━━━ INPUT ━━━

(* ===== verification/SqlRow.v ===== *)
(** The bytes of a row ([src/sql/executor.rs]): encoding, full decoding, decoding of the
    columns a query needs, and reading an integer straight from the bytes. *)

From stdpp Require Import base numbers list strings.
From Stdlib Require Import Lia.
From S2P Require Import Prelude Format Page BTreeNode BTree Text Float Datetime SqlTypes SqlValue.

(** ** Signed integers of [n] bytes *)

Definition signed_to_le (n : nat) (v : Z) : list Z := le_bytes n (v mod 256 ^ Z.of_nat n).
Definition signed_from_le (b : list Z) : Z :=
  let v := le_value b in
  if decide (2 * v < 256 ^ zlen b) then v else v - 256 ^ zlen b.

(** ** Encoding *)

Definition encode_blob (tag : Z) (s : list Z) : list Z := tag :: u32_to_le (u32 (zlen s)) ++ s.

Definition encode_value (v : Literal) : list Z :=
  match v with
  | LNull => [0]
  | LInt n => 1 :: signed_to_le 8 n
  | LText s => encode_blob 2 s
  | LBool b => [3; if b then 1 else 0]
  | LJson s => encode_blob 4 s
  | LVector v => 5 :: u32_to_le (u32 (zlen v)) ++ flat_map (le_bytes 4) v
  | LDecimal value scale => 6 :: signed_to_le 16 value ++ [scale]
  | LTimestamp micros => 7 :: signed_to_le 8 micros
  | LFloat f => 8 :: le_bytes 8 f
  | LUuid b => 9 :: b
  | LBytea b => encode_blob 10 b
  | LDate days => 11 :: signed_to_le 4 days
  | LTime micros => 12 :: signed_to_le 8 micros
  | LParam _ => [0]
  end.

Definition encode_row (values : list Literal) : list Z := flat_map encode_value values.

(** ** Decoding *)

Definition row_error (what : string) : DbError := SqlPlan (String.append "row decode error: " what).

Definition take_n (bytes : list Z) (pos n : Z) (what : string) : Result (list Z * Z) :=
  raw ← ok_or (get_range bytes pos (pos + n)) (row_error what); Ok (raw, pos + n).

Fixpoint decode_floats (n : nat) (bytes : list Z) (pos : Z) : Result (list Z * Z) :=
  match n with
  | O => Ok ([], pos)
  | S n =>
      '(raw, pos) ← take_n bytes pos 4 "truncated vector element";
      '(vs, pos) ← decode_floats n bytes pos;
      Ok (le_value raw :: vs, pos)
  end.

Definition decode_value_at (bytes : list Z) (pos : Z) (col : ColumnDef) : Result (Literal * Z) :=
  tag ← ok_or (get_byte bytes pos) (row_error "truncated tag");
  let pos := pos + 1 in
  match tag with
  | 0 => Ok (LNull, pos)
  | 1 => '(raw, pos) ← take_n bytes pos 8 "truncated int"; Ok (LInt (signed_from_le raw), pos)
  | 2 | 4 =>
      '(len_raw, pos) ← take_n bytes pos 4 "truncated length";
      '(raw, pos) ← take_n bytes pos (u32_from_le len_raw) "truncated string";
      if utf8_valid raw then Ok (if decide (tag = 2) then LText raw else LJson raw, pos)
      else Err (row_error "invalid utf8")
  | 3 => b ← ok_or (get_byte bytes pos) (row_error "truncated bool"); Ok (LBool (bool_decide (b ≠ 0)), pos + 1)
  | 5 =>
      '(dim_raw, pos) ← take_n bytes pos 4 "truncated vector dim";
      let dim := u32_from_le dim_raw in
      _ ← (match col_ty col with
           | TVector n => if decide (dim ≠ n) then Err (row_error "vector dimension") else Ok ()
           | _ => Ok ()
           end);
      '(values, pos) ← decode_floats (Z.to_nat dim) bytes pos;
      Ok (LVector values, pos)
  | 6 =>
      '(raw, pos) ← take_n bytes pos 16 "truncated decimal";
      scale ← ok_or (get_byte bytes pos) (row_error "truncated decimal scale");
      let pos := pos + 1 in
      _ ← (match col_ty col with
           | TDecimal _ col_scale => if decide (scale ≠ col_scale) then Err (row_error "decimal scale") else Ok ()
           | _ => Ok ()
           end);
      Ok (LDecimal (signed_from_le raw) scale, pos)
  | 7 => '(raw, pos) ← take_n bytes pos 8 "truncated timestamp"; Ok (LTimestamp (signed_from_le raw), pos)
  | 8 => '(raw, pos) ← take_n bytes pos 8 "truncated float"; Ok (LFloat (le_value raw), pos)
  | 9 => '(raw, pos) ← take_n bytes pos 16 "truncated uuid"; Ok (LUuid raw, pos)
  | 10 =>
      '(len_raw, pos) ← take_n bytes pos 4 "truncated bytea length";
      '(raw, pos) ← take_n bytes pos (u32_from_le len_raw) "truncated bytea";
      Ok (LBytea raw, pos)
  | 11 => '(raw, pos) ← take_n bytes pos 4 "truncated date"; Ok (LDate (signed_from_le raw), pos)
  | 12 => '(raw, pos) ← take_n bytes pos 8 "truncated time"; Ok (LTime (signed_from_le raw), pos)
  | _ => Err (row_error "unknown tag")
  end.

(** The position after a value, which is not checked to be inside the row. *)
Definition skip_value_at (bytes : list Z) (pos : Z) : Result Z :=
  tag ← ok_or (get_byte bytes pos) (row_error "truncated tag");
  let pos := pos + 1 in
  let read_len := '(raw, pos) ← take_n bytes pos 4 "truncated length"; Ok (u32_from_le raw, pos) in
  match tag with
  | 0 => Ok pos
  | 3 => Ok (pos + 1)
  | 11 => Ok (pos + 4)
  | 1 | 7 | 8 | 12 => Ok (pos + 8)
  | 9 => Ok (pos + 16)
  | 6 => Ok (pos + 17)
  | 2 | 4 | 10 => '(len, pos) ← read_len; Ok (pos + len)
  | 5 => '(dim, pos) ← read_len; Ok (pos + dim * 4)
  | _ => Err (row_error "unknown tag")
  end.

Section decode.
Context `{!SerdeJson}.

Definition missing_column_default (col : ColumnDef) : Literal :=
  match cc_default (col_constraints col) with
  | Some d => match coerce_value (col_ty col) d with Ok v => v | _ => LNull end
  | None => LNull
  end.

Fixpoint decode_columns (bytes : list Z) (pos : Z) (columns : list ColumnDef) : Result (list Literal) :=
  match columns with
  | [] => Ok []
  | col :: columns =>
      if decide (zlen bytes ≤ pos) then
        vs ← decode_columns bytes pos columns; Ok (missing_column_default col :: vs)
      else
        '(v, pos) ← decode_value_at bytes pos col;
        vs ← decode_columns bytes pos columns; Ok (v :: vs)
  end.

Definition decode_row (bytes : list Z) (columns : list ColumnDef) : Result (list Literal) :=
  decode_columns bytes 0 columns.

(** [i] is the index of the first column of [columns]. *)
Fixpoint deform_columns (bytes : list Z) (pos : Z) (i : nat) (columns : list ColumnDef) (upto : nat)
    (needed : list bool) : Result (list Literal) :=
  match columns with
  | [] => Ok []
  | col :: columns' =>
      if decide (upto < i)%nat then Ok (replicate (length columns) LNull)
      else if decide (zlen bytes ≤ pos) then
        n ← index needed (Z.of_nat i);
        vs ← deform_columns bytes pos (S i) columns' upto needed;
        Ok ((if (n : bool) then missing_column_default col else LNull) :: vs)
      else
        n ← index needed (Z.of_nat i);
        if (n : bool) then
          '(v, pos) ← decode_value_at bytes pos col;
          vs ← deform_columns bytes pos (S i) columns' upto needed; Ok (v :: vs)
        else
          pos ← skip_value_at bytes pos;
          vs ← deform_columns bytes pos (S i) columns' upto needed; Ok (LNull :: vs)
  end.

Definition deform_row (bytes : list Z) (columns : list ColumnDef) (upto : nat) (needed : list bool)
    : Result (list Literal) :=
  deform_columns bytes 0 0 columns upto needed.

End decode.

Fixpoint needed_loop (cols : list nat) (ncols : nat) (needed : list bool) (upto : nat) : list bool * nat :=
  match cols with
  | [] => (needed, upto)
  | c :: cols =>
      if decide (c < ncols)%nat then needed_loop cols ncols (<[c := true]> needed) (upto `max` c)
      else needed_loop cols ncols needed upto
  end.

Definition needed_mask (cols : list nat) (ncols : nat) : list bool * nat :=
  needed_loop cols ncols (replicate ncols false) 0.

(** ** Reading an integer from the bytes *)

(** The payload of the types whose width does not depend on the value. *)
Definition fixed_stride (tag : Z) : option Z :=
  match tag with
  | 0 => Some 0
  | 1 | 7 | 8 | 12 => Some 8
  | 3 => Some 1
  | 11 => Some 4
  | 9 => Some 16
  | 6 => Some 17
  | _ => None
  end.

(** [col_idx] counts from the first of [columns]. *)
Fixpoint raw_i64_from (bytes : list Z) (pos : Z) (col_idx : nat) (columns : list ColumnDef) {struct columns}
    : option Z :=
  match columns with
  | [] => None
  | _ :: columns =>
      if decide (zlen bytes ≤ pos) then None
      else
        tag ← get_byte bytes pos;
        match col_idx with
        | O =>
            if decide (tag = 1) then
              data ← get_range bytes (pos + 1) (pos + 9); Some (signed_from_le data)
            else None
        | S col_idx =>
            stride ← fixed_stride tag;
            raw_i64_from bytes (pos + (1 + stride)) col_idx columns
        end
  end.

Definition try_raw_i64_at (bytes : list Z) (col_idx : nat) (columns : list ColumnDef) : option Z :=
  raw_i64_from bytes 0 col_idx columns.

━━━

- YOUR OBJECTIVE
Using the entries above, give again exactly the lines from the line holding "if utf8_valid raw" through the line holding "(** The position". Include both end lines and nothing else.

- THE COMPLETED TASK
      if utf8_valid raw then Ok (if decide (tag = 2) then LText raw else LJson raw, pos)
      else Err (row_error "invalid utf8")
  | 3 => b ← ok_or (get_byte bytes pos) (row_error "truncated bool"); Ok (LBool (bool_decide (b ≠ 0)), pos + 1)
  | 5 =>
      '(dim_raw, pos) ← take_n bytes pos 4 "truncated vector dim";
      let dim := u32_from_le dim_raw in
      _ ← (match col_ty col with
           | TVector n => if decide (dim ≠ n) then Err (row_error "vector dimension") else Ok ()
           | _ => Ok ()
           end);
      '(values, pos) ← decode_floats (Z.to_nat dim) bytes pos;
      Ok (LVector values, pos)
  | 6 =>
      '(raw, pos) ← take_n bytes pos 16 "truncated decimal";
      scale ← ok_or (get_byte bytes pos) (row_error "truncated decimal scale");
      let pos := pos + 1 in
      _ ← (match col_ty col with
           | TDecimal _ col_scale => if decide (scale ≠ col_scale) then Err (row_error "decimal scale") else Ok ()
           | _ => Ok ()
           end);
      Ok (LDecimal (signed_from_le raw) scale, pos)
  | 7 => '(raw, pos) ← take_n bytes pos 8 "truncated timestamp"; Ok (LTimestamp (signed_from_le raw), pos)
  | 8 => '(raw, pos) ← take_n bytes pos 8 "truncated float"; Ok (LFloat (le_value raw), pos)
  | 9 => '(raw, pos) ← take_n bytes pos 16 "truncated uuid"; Ok (LUuid raw, pos)
  | 10 =>
      '(len_raw, pos) ← take_n bytes pos 4 "truncated bytea length";
      '(raw, pos) ← take_n bytes pos (u32_from_le len_raw) "truncated bytea";
      Ok (LBytea raw, pos)
  | 11 => '(raw, pos) ← take_n bytes pos 4 "truncated date"; Ok (LDate (signed_from_le raw), pos)
  | 12 => '(raw, pos) ← take_n bytes pos 8 "truncated time"; Ok (LTime (signed_from_le raw), pos)
  | _ => Err (row_error "unknown tag")
  end.

(** The position after a value, which is not checked to be inside the row. *)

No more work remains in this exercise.